Jürgen Engelmann (Sonntag, 30 Dezember 2018 03:40)
Eine mutige, emotionale Anklage gegen die eigene Spezies. Und das zu recht. Alles auf den Punkt gebracht. Ich hoffe auf Teil 2, in dem dann die Vorschläge zu lesen sein werden, wie es anders und besser zu machen ginge.
Ich habe ein Bild im Kopf. Das zeigt, wie ein paar Aufrechte einem sinkenden Ozeanriesen eine Schwimmweste anzulegen versuchen.
Das ist gegenwärtig mein Bild der Situation um die Rettung des Planeten. Das heißt, wir sind zu wenig Retter und eine Schwimmweste allein reicht nicht aus. Das heißt wiederum, wie werden wir mehr und welche Methoden sind die Richtigen.

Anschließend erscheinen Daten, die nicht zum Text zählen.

(** * devito/core/cpu.py: pass orchestration of the CPU operators

    A shallow embedding of [src/devito/core/cpu.py]: the option
    normalisation of the operator classes, their fixed cluster and IET
    pipelines, and the custom operator whose pipeline is assembled from a
    [mode] of pass names.

    The passes themselves ([devito.passes.clusters], [devito.passes.iet])
    are not part of the file: they are a parameter of the development (a
    pass library), and every theorem holds for every such library,
    including libraries whose passes raise. *)

From stdpp Require Import gmap strings list fin_maps.
From Stdlib Require Import ZArith.

Open Scope string_scope.
Open Scope list_scope.

(** ** Python values held by the [options] dictionary *)

#[warnings="-register-all"]
Inductive pyval :=
| PyNone
| PyBool (b : bool)
| PyInt (z : Z)
| PyStr (s : string)
| PyDict (d : gmap string pyval).

(** Python's truth value: [None], [False], [0], the empty string and the
    empty dict are falsy, everything else is truthy. *)
Definition truthy (v : pyval) : bool :=
  match v with
  | PyNone => false
  | PyBool b => b
  | PyInt z => negb (z =? 0)%Z
  | PyStr s => negb (String.eqb s "")
  | PyDict d => negb (bool_decide (d = ∅))
  end.

(** [a or b] *)
Definition py_or (a b : pyval) : pyval := if truthy a then a else b.

(** ** Exceptions and results *)

(** The two messages [InvalidOperator] is raised with in this file. *)
Inductive invalid_operator_msg :=
| Unknown_passes (passes : list string)
| Min_storage_with_advanced_fsg.

Inductive exn :=
| InvalidOperator (msg : invalid_operator_msg)
| KeyError (key : string)
| PassFailure (what : string).

Inductive Res (A : Type) :=
| Ok (a : A)
| Raise (e : exn).
Arguments Ok {A} a.
Arguments Raise {A} e.

Definition is_ok {A} (r : Res A) : bool :=
  match r with Ok _ => true | Raise _ => false end.

(** [d[k]]: a missing key raises [KeyError]. *)
Definition getitem (d : gmap string pyval) (k : string) : Res pyval :=
  match d !! k with
  | Some v => Ok v
  | None => Raise (KeyError k)
  end.

(** [d.get(k)]: a missing key gives [None]. *)
Definition dict_get (d : gmap string pyval) (k : string) : pyval :=
  default PyNone (d !! k).

(** [d.pop(k)]: the value and the dict without the key; a missing key
    raises [KeyError]. *)
Definition dict_pop (d : gmap string pyval) (k : string)
  : Res (pyval * gmap string pyval) :=
  match d !! k with
  | Some v => Ok (v, delete k d)
  | None => Raise (KeyError k)
  end.

Definition res_bind {A B} (r : Res A) (f : A -> Res B) : Res B :=
  match r with
  | Ok a => f a
  | Raise e => Raise e
  end.

(** ** Keyword arguments of a build *)

Record Platform := { simd_reg_size : Z }.

(** [mode] is the tuple [as_tuple(kwargs['mode'])]. *)
Record Kwargs := {
  mode : list string;
  options : gmap string pyval;
  platform : Platform
}.

Definition with_options (kw : Kwargs) (o : gmap string pyval) : Kwargs :=
  {| mode := mode kw; options := o; platform := platform kw |}.

(** ** [CPU64NoopOperator]: class constants and [_normalize_kwargs] *)

Definition BLOCK_LEVELS : pyval := PyInt 1.
Definition CIRE_REPEATS_INV : pyval := PyInt 1.
Definition CIRE_REPEATS_SOPS : pyval := PyInt 5.
Definition CIRE_MINCOST_INV : pyval := PyInt 50.
Definition CIRE_MINCOST_SOPS : pyval := PyInt 10.

(** The dict literal [{'invariants': a, 'sops': b}]. *)
Definition by_category (inv sops : pyval) : pyval :=
  PyDict (<["sops" := sops]> (<["invariants" := inv]> ∅)).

Das Internet bietet Möglichkeiten, sich zu organisieren. Nehmen wir als Beispiel die Waldgruppe, der auch ich angehöre. Da werden Probleme angesprochen, Aufrufe gestartet, Petitionen veröffentlicht, Vorschläge gemacht usw. Das trifft aber zum größten Teil auf die Leute, die sich eh schon für den Schutz der Natur einsetzen, Übertrieben gesagt, ist das Eulen nach Athen tragen, sehr übertrieben. Da stellt sich die Frage, wie kommen wir denn an die heran, die mit der Natur gar nichts am Hut haben. Na klar, in dem wir, die Mitglieder es hinaustragen. Das sind Einzelhandlungen. Aber wie kommt man organisiert an die Masse heran. Und das ist in meinen Augen ein großes Problem. An anderer Stelle habe ich geschrieben: Die Letzten werden erst wach werden, wenn ihr Garten unter Wasser steht, der Sturm ihr Dach abgedeckt oder ein umstürzender Baum ihr Auto zerquetscht hat, wenn überhaupt.
Das Geschwür in vielen menschlichen Köpfen heißt Egoismus.
In der damaligen Sowjetunion wollte man nach dem 2. Weltkrieg nahtlos von Zarenreich zum Kommunismus übergehen. Jeder Bürger sollte kostenlos das bekommen, was er zum täglichen Leben braucht. Man hat angefangen, Brot kostenlos auszuteilen. Damit hat man aber ganz schnell wieder aufgehört, weil die Menschen das Brot an ihr Vieh verfüttert haben. Ich denke, heute wäre das nicht viel anders. Bevor das Bewusstsein, und damit sich jeder selbst nicht ändert, wird der Kampf gegen Windmühlenflügel weitergehen.
Ich habe keine Lösungsvorschläge. Und meine Bitte an Sie, Herr Jäger heißt weiter nichts, als dass Sie wahrscheinlich auch keine haben. Ich weiß es nicht.
Eva Schmelzer (Samstag, 15 Dezember 2018 13:06)
Großartig, Herr Jäger: Eine bravouröse, zu Recht wunderbar zynische Kritik an der selbst ernannten "Krone der Schöpfung", die alles beinhaltet.